Bacanal en directo
Autres titres:
Real: Miguel Madrid Ortaz
Année: 1979
Origine: Espagne
Genre: Drame / Erotique
Durée: 81mn
Acteurs: Azucena Hernandez, Fernando Martin, Victor Petit, Fabian Conde, Caela Celis, Teresa Herrera, Candida Galan, Emilio Soriano, Sergio Raul, Emilia Rubio, Rocio, Freixas, Chema Vivas, Nicola Somavilla, Aida Valle, Francisco Arjona, Pepe Ruiz...
Résumé: Deux jeunes amoureux Stela et Fermin sont invités par leurs amis à une soirée assez spéciale puisqu'elle se donnera dans l'appartement d'un producteur de cinéma qui désire y filmer en direct une orgie. Stela, trop prude, refuse et laisse Fermin y aller seul. Prise de remord elle finit par le rejoindre. Elle se laisse vite aller tandis que la soirée devient de plus en plus chaude. Les corps se dénudent, diverses mises en scène se suivent toutes plus morbides et extravagantes les unes que les autres jusqu'à l'apocalyptique fin de nuit...
Si on connait mieux Miguel Madrid Ortaz sous son pseudonyme anglophone Michael Skaife pour essentiellement un percutant et sulfureux giallo qui fit autrefois scandale en Espagne, El asesino de munecas, et un petit film d'horreur gothique, Necrophagus, il est également auteur d'une pellicule érotique subversive qui fit grand bruit à sa sortie dans son pays d'origine, Bacanal en directo, non seulement pour son érotisme particulièrement osé mais avant tout pour le message qu'il délivre.
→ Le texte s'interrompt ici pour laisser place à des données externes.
(* ===== verification/TrackerSources.v ===== *)
(** Two sources of the bridge tracker: the certificate that covers a bridge and the settlement that first covered it
    ([bridgetracker/sources/certificate.go]), and the global exit root a settlement left
    ([bridgetracker/sources/settlement.go]).

    The agglayer, the bridge service and the node of L1 are records of answers.  Errors carry the text of the source without the
    values printed into it. *)

From S2P Require Import Prelude Bytes AgglayerTypes ProverFlow Tracker TrackerResolvers TrackerEngine TrackerProofs TrackerRuns.

(** ** Clients *)

Record AgHeader := mkAgHeader {
  hd_CertificateID : Z;
  hd_Status : CertificateStatus;
  hd_Error : option string;
  hd_SettlementTxHash : option Z;
  hd_PreviousLocalExitRoot : option Z;
  hd_NewLocalExitRoot : Z
}.

Record CertificateHeaderClient := mkCertificateHeaderClient {
  GetCertificateHeader : Z -> result stepError AgHeader;
  GetLatestSettledCertificateHeader : Z -> result stepError (option AgHeader);
  GetLatestPendingCertificateHeader : Z -> result stepError (option AgHeader)
}.

Record SettlementResponse := mkSettlementResponse { sr_TxHash : option Z; sr_NewLocalExitRoot : Z; sr_BlockNumber : Z }.

Inductive clientError := ClientNotFound | ClientFailed (e : stepError).

(** The bridge service of a network; [GetSettlements] by page number and size, with the count of all. *)
Record BridgeServiceClient := mkBridgeServiceClient {
  aggkitBridgeClientFor : Z -> result stepError unit;
  GetRootByLER : Z -> Z -> result stepError Z;
  GetSettlements : Z -> Z -> result clientError (list SettlementResponse * Z)
}.

Record RpcLog := mkRpcLog { el_Topics : list Z; el_Data : list Z; el_TxHash : Z; el_BlockNumber : Z; el_BlockHash : Z; el_Index : Z }.
Record Receipt := mkReceipt { rc_BlockNumber : option Z; rc_BlockHash : Z; rc_Logs : list RpcLog }.

(** The node of L1: [RPCClientFor] and its calls; [FinalityNumber] is the number of the block of the configured finality. *)
Record L1Rpc := mkL1Rpc {
  RPCClientFor : result stepError unit;
  TransactionReceipt : Z -> result clientError Receipt;
  HeaderByHash : Z -> result stepError Z;
  FinalityNumber : result stepError Z;
  rpc_FilterLogs : Z -> Z -> Z -> list (list Z) -> result stepError (list RpcLog)
}.

Definition wrapped {A} (prefix : string) (r : result stepError A) : result stepError A :=
  match r with Ok a => Ok a | Err e => Err (wrapError prefix e) end.

Definition verifyBatchesTrustedAggregatorDataLen : nat := 96.
Definition l1InfoTreeBackwardsSearchChunkSize : Z := 10000.

Definition topicOf `{Keccak} (signature : string) : Z :=
  Keccak256Hash [map (fun c => Z.of_nat (Ascii.nat_of_ascii c)) (String.list_ascii_of_string signature)].

Section Sources.
Context `{Kc : Keccak} (client : CertificateHeaderClient) (svc : BridgeServiceClient) (l1 : L1Rpc).
Context (rollupManagerAddress contractGlobalExitRootAddress : Z).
Avant toute chose il est important de situer le film dans son contexte d'époque. A la mort du régime franquiste souffle sur l'Espagne un vent de liberté qui sur son passage va balayer tous les carcans dans lesquels le pays était jusqu'alors enfermé. Si le cinéma pornographique est toujours interdit va être créée en 1977 une nouvelle classification cinématographique nommée Clasificada S réservée aux films érotiques particulièrement audacieux et démonstratifs. C'est Zacarias Urbiola (El regreso di Eva man) sous la houlette du producteur metteur en scène Eligio Herrero (le post nuke zoophile Animales racionales) qui ouvre les festivités en 1978 avec Une ingénue libertine qui connaitra tant en Espagne qu'à l'étranger un énorme succès. Il n'est donc pas étonnant que les producteurs décident l'année suivante de donner au film une fausse séquelle joliment intitulée Bacanal en directo. Ce nouvel opus outrageant n'est pas en effet une véritable suite, il ne fait que reprendre les deux personnages principaux de Une ingénue libertine, Fermin et sa petite amie Stela, pour les transposer cette fois dans un univers de débauche et de décadence outrancières.
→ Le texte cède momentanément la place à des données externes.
Lemma proofFrom_spec f j k h level : 0 <= j -> level_of f h level -> (h + k <= DefaultHeight)%nat -> Z.of_nat (length level) < 2 ^ 32 ->
  proofFrom makeZeroHashes k h level (j / 2 ^ Z.of_nat h) = map (sibling f j) (seq h k).
Proof.
  intros Hj. revert h level. induction k as [|k IH]; intros h level Hl Hk Hn; [done|]. cbn [proofFrom seq map]. rewrite makeZeroHashes_nth by lia. f_equal.
  - rewrite wrap32_small by (unfold is_u32, pow2_32; lia). rewrite sibling_index by done. unfold sibling.
    assert (forall i, 0 <= i -> (if i <? Z.of_nat (length level) then nth (Z.to_nat i) level 0 else zero_hash h) = mroot f h i) as Hat.
    { intros i Hi. rewrite <- (Z2Nat.id i) at 3 by done. rewrite <- Hl. destruct (Z.ltb_spec i (Z.of_nat (length level))).
      - apply nth_indep. lia.
      - rewrite nth_overflow by lia. done. }
    assert (0 <= j / 2 ^ Z.of_nat (S h)) by (apply Z.div_pos; [lia | apply pow2_pos]).
    destruct (bit_set j h); apply Hat; lia.
  - replace (Z.shiftr (j / 2 ^ Z.of_nat h) 1) with (j / 2 ^ Z.of_nat (S h)).
    + apply IH; [by apply level_of_pairUp | lia | pose proof (pairUp_length (zero_hash h) level); lia].
    + rewrite Z.shiftr_div_pow2 by lia. rewrite Z.div_div; [|apply Z.pow_nonzero; lia | lia]. f_equal. rewrite pow2_S. change (2 ^ 1) with 2. lia.
Qed.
Ex-séminariste le jeune Fermin est amoureux de Stela, sa petite amie prude qui malgré l'amour qu'elle lui porte souhaite cependant rester vierge. Tous deux sont invités à une fête que donne dans son bel et grand appartement Antonio un producteur de films et accessoirement petit voleur de voitures. Tous leurs amis seront présents. Le but de la soirée est qu'elle se transforme rapidement en orgie que filmera en direct Antonio. Stela refuse tout d'abord d'y aller mais elle ne souhaite pas perdre Fermin qui face à son refus de faire l'amour l'a quelque peu rudoyé avant de la quitter pour se rendre à la soirée. Elle se résigne donc et l'y rejoint. A peine arrivée Stela se détend et se libère entre les bras de Carla. Son changement total d'attitude n'est pas vraiment du gout de Fermin. Au fil des heures les corps se lâchent, se dénudent, se mêlent dans une débauche de sexe, d'alcool et de drogue suivant différents rituels de plus en plus pervers. L'ultime sera le viol de Stela menée sur l'autel des sacrifices. Il n'y a plus aucune limite, les bacchanales se transforment en un véritable chaos qui s'étirera jusqu'au petit matin. C'est dans un appartement dévasté que deux policiers trouveront les corps nus à demi conscients des jeunes gens. Stela est amenée à l'hôpital au seuil de la mort. Alors qu'il la croit morte l'infirmière lui annonce qu'elle a survécu. Les deux amoureux vont pouvoir s'aimer.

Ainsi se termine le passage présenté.